Bodil Kaalund est une artiste que l'on a l'habitude de voir dans les églises danoises. Elle travailla en effet à de nombreuses commissions religieuses. Ses oeuvres seront l'occasion d'établir un parallèle avec la décoration de l'église de Kastrup, concue par Svend Wiig Hansen (1973-1984) et d'explorer leurs différences. (Photographie : cop. Holt kirke)
Publié le 21 septembre 2009

 

 

 

  Dans un précédent article, j’ai présenté le travail de Svend Wiig Hansen pour l’église de Kastrup, entre 1973 et 1984; une création que l’histoirien de l’art danois Mikael Wivel estime être la meilleure création religieuse du 20ème siècle au Danemark, parce qu’elle appartient résolument à son époque et n’est pas une répétition de l’art du passé.
  En comparant les oeuvres de Svend Wiig Hansen avec les peintures de Bodil Kaalund pour l’église de Lemvig, réalisées dans la même période (1977-1981), je souhaite poser la question de l’« adéquation » de l’art religieux à l’esprit de son temps. Si Bodil Kaalund est considérée par Allis Helleland comme “l’artiste d’église vivante la plus importante au Danemark”1, il n’en reste pas moins que ses peintures religieuses peuvent être envisagées comme étant “traditionnelles”. L’objectif n’est pas ici de provoquer quiconque, mais plutôt de prendre ces deux exemples contemporains de créations religieuses comme le point de départ d’une réflexion sur l’art en milieu sacré dans la société contemporaine. Mais avant cela, présentons Bodil Kaalund.

 

  • L’artiste

  Bodil Kaalund est née en 1930 à Silkeborg dans une famille d’artiste. Si elle visita beaucoup d’églises pendant sa jeunesse parce que son père avait eu la charge de restaurer quelques fresques médiévales, ce n’est qu’à 17 ans qu’elle se rendit pour la première fois à l’église pour participer à un office religieux. Kaalund suivit les traces de son père et entra en 1950 à l’Académie des Beaux-Arts de Copenhague, une formation qu’elle compléta avec des voyages en Italie, en Grèce et enfin en Turquie après quoi elle quitta l’Académie qu’elle trouvait trop restrictive. C’est un séjour dans le Nord de la Norvège (en 1957) qui fit apparaitre les premiers motifs religieux qui peu à peu vont devenir le thème central de sa création artistique. Mais ce fut seulement en 1966 qu’elle exposa publiquement ses peintures à l’iconographie religieuse. Le premier lieu religieux qui accueillit une œuvre de Bodil Kaalund fut le séminaire de pastorale à Copenhague, en 1971. Par la suite les commandes se multiplièrent. En 2000, on ne comptait pas moins de 25 églises contenant une ou plusieurs de ses créations. L’artiste reçut également en 1987 la charge d’illustrer la Bible (publiée en 1992). Les dessins qui sont le fruit de cette réflexion et de ce travail formèrent par la suite la base pour un musée dédié à l’art religieux, ouvert en 1994 dans la ville de Lemvig (nord-ouest du Danemark) : le musée d’art religieux de Lemvig (« Museet for religiøs kunst ») qui depuis a largement diversifié sa politique d’exposition et ne se limite pas à la présentation des œuvres de Bodil Kaalund. Depuis le retable d’autel qu’elle a créé pour l’église de Holt en 2000, l’artiste n’a plus accepté de nouvelles commissions religieuses et souhaite prendre du recul afin de cessé de sentir comme « un catalogue de commandes » religieuses2.

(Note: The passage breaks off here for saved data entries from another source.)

Global Instance FreshFHE_lawful : FHE.Lawful FreshFHE.
Proof.
  split; simpl; intros; [done| |by subst].
  rewrite N.add_comm, N.Div0.mod_add, N.Div0.mod_mod. by destruct c.
Qed.

Global Instance IdealKeccak_collision_free : CollisionFree IdealKeccak.
Proof. split. simpl. intros cts cts' a H. by simplify_eq. Qed.

(** ** The tournament *)

Section Tournament.

Context {L : FHE.Lib} {LL : FHE.Lawful L}.

(** One round leaves the larger of the running highest and the new bid
    as highest. *)
Lemma tournament_round_highest t b :
  FHE.decrypt (encryptedHighestBidAmount (tournament_round t b)) =
  N.max (FHE.decrypt (encryptedHighestBidAmount t))
        (FHE.decrypt (encryptedBidAmount b)).
Proof.
  unfold tournament_round; simpl.
  rewrite FHE.decrypt_select, FHE.cleartext_ge.
  destruct (_ <=? _) eqn:Hle; tests_to_props; lia.
Qed.

(** The bidder of the running highest changes only when the highest
    amount strictly grows. *)
Lemma tournament_round_bidder t b :
  FHE.decrypt (encryptedHighestBidAmount (tournament_round t b)) =
    FHE.decrypt (encryptedHighestBidAmount t) →
  highestBidder (tournament_round t b) = highestBidder t.
Proof.
  unfold tournament_round; simpl.
  rewrite FHE.decrypt_select, FHE.cleartext_ge.
  destruct (_ <=? _) eqn:Hle; [done|]. tests_to_props. lia.
Qed.

Lemma tournament_loop_highest rest t :
  FHE.decrypt (encryptedHighestBidAmount (fold_left tournament_round rest t)) =
  fold_left N.max (map (λ b, FHE.decrypt (encryptedBidAmount b)) rest)
            (FHE.decrypt (encryptedHighestBidAmount t)).
Proof.
  revert t. induction rest as [|b rest IH]; intros t; simpl; [done|].
  by rewrite IH, tournament_round_highest.
Qed.

Lemma fold_max_ge (l : list N) a : a ≤ fold_left N.max l a.
Proof.
  revert a. induction l as [|x l IH]; intros a; simpl; [lia|].
  specialize (IH (N.max a x)). lia.
Qed.

Lemma tournament_loop_bidder rest t :
  FHE.decrypt (encryptedHighestBidAmount (fold_left tournament_round rest t)) =
    FHE.decrypt (encryptedHighestBidAmount t) →
  highestBidder (fold_left tournament_round rest t) = highestBidder t.
Proof.
  revert t. induction rest as [|b rest IH]; intros t; simpl; [done|].
  intros Heq.
  pose proof (tournament_loop_highest rest (tournament_round t b)) as Hmax.
  pose proof (fold_max_ge
    (map (λ b, FHE.decrypt (encryptedBidAmount b)) rest)
    (FHE.decrypt (encryptedHighestBidAmount (tournament_round t b)))) as Hge.
  pose proof (tournament_round_highest t b) as Hr.
  assert (FHE.decrypt (encryptedHighestBidAmount (tournament_round t b)) =
          FHE.decrypt (encryptedHighestBidAmount t)) as Hsame by lia.
  rewrite IH by congruence. by apply tournament_round_bidder.
Qed.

  Le style de Bodil Kaalund est toujours resté figuratif et celui qui regarde ses œuvres, à condition qu’il possède un minimum de culture religieuse, reconnait et identifie les thèmes qu’elle représente sans trop de difficulté. Mais l’artiste ne considère pas son art comme purement et simplement illustratif ; elle entend donner une résonance contemporaine aux motifs bibliques car selon elle, si on ne fait pas l’expérience du christianisme comme « quelque chose qui se passe ici et maintenant, il y a quelque chose de faux. Dans ce cas, c’est simplement une histoire provenant des vieux jours. S’il [le christianisme] ne fait pas l’objet d’une transformation pour nos propres vies, ce n’est pas un christianisme vivant »3.

 

 

 Bodil Kaalund, retable d’autel, 1977, église de Lemvig

 

 

  • Exemples de créations religieuses par Bodil Kaalund

  Les quelques 37 peintures réalisées pour l’église de Lemvig, au Nord-Ouest du Danemark sont exemplaires du style de Bodil Kaalund et présentent l’avantage d’avoir été créées dans la même période que les œuvres de Svend Wiig Hansen pour l’église de Kastrup, ce qui justifiera les comparaisons que j’établierai dans la troisième partie. En 1976, le conseil paroissial de l’église de Lemvig demanda à Bodil Kaalund de créer un nouveau retable d’autel ainsi que de nouvelles peintures pour la chaire. La tâche fut difficile non seulement à cause de la décoration baroque de l’ensemble de l’église mais aussi parce que l’artiste ne souhaite pas simplement « décorer ». Au contraire, « ses peintures doivent intégrer le service religieux, dans la ligne du sermon, des psaumes et de la musique d’orgue »4. Les oeuvres sont consacrées en 1977 et reçoivent un grand succès parmi les paroissiens et le clergé local. Pour le retable (illustration ci-dessus), Bodil Kaalund a gardé le cadre d’origine, de style baroque, auquel elle intègre trois de ses peintures qui représentent l’entrée de Jésus à Jérusalem. Sur l’espace central on voit Jésus sur un âne, entouré de personnes agitant des palmes pour célébrer son arrivée à Jérusalem. Dans les champs latéraux sont placés à gauche les disciples qui suivent Jésus, et de l’autre côté d’autres personnes qui l’accueille.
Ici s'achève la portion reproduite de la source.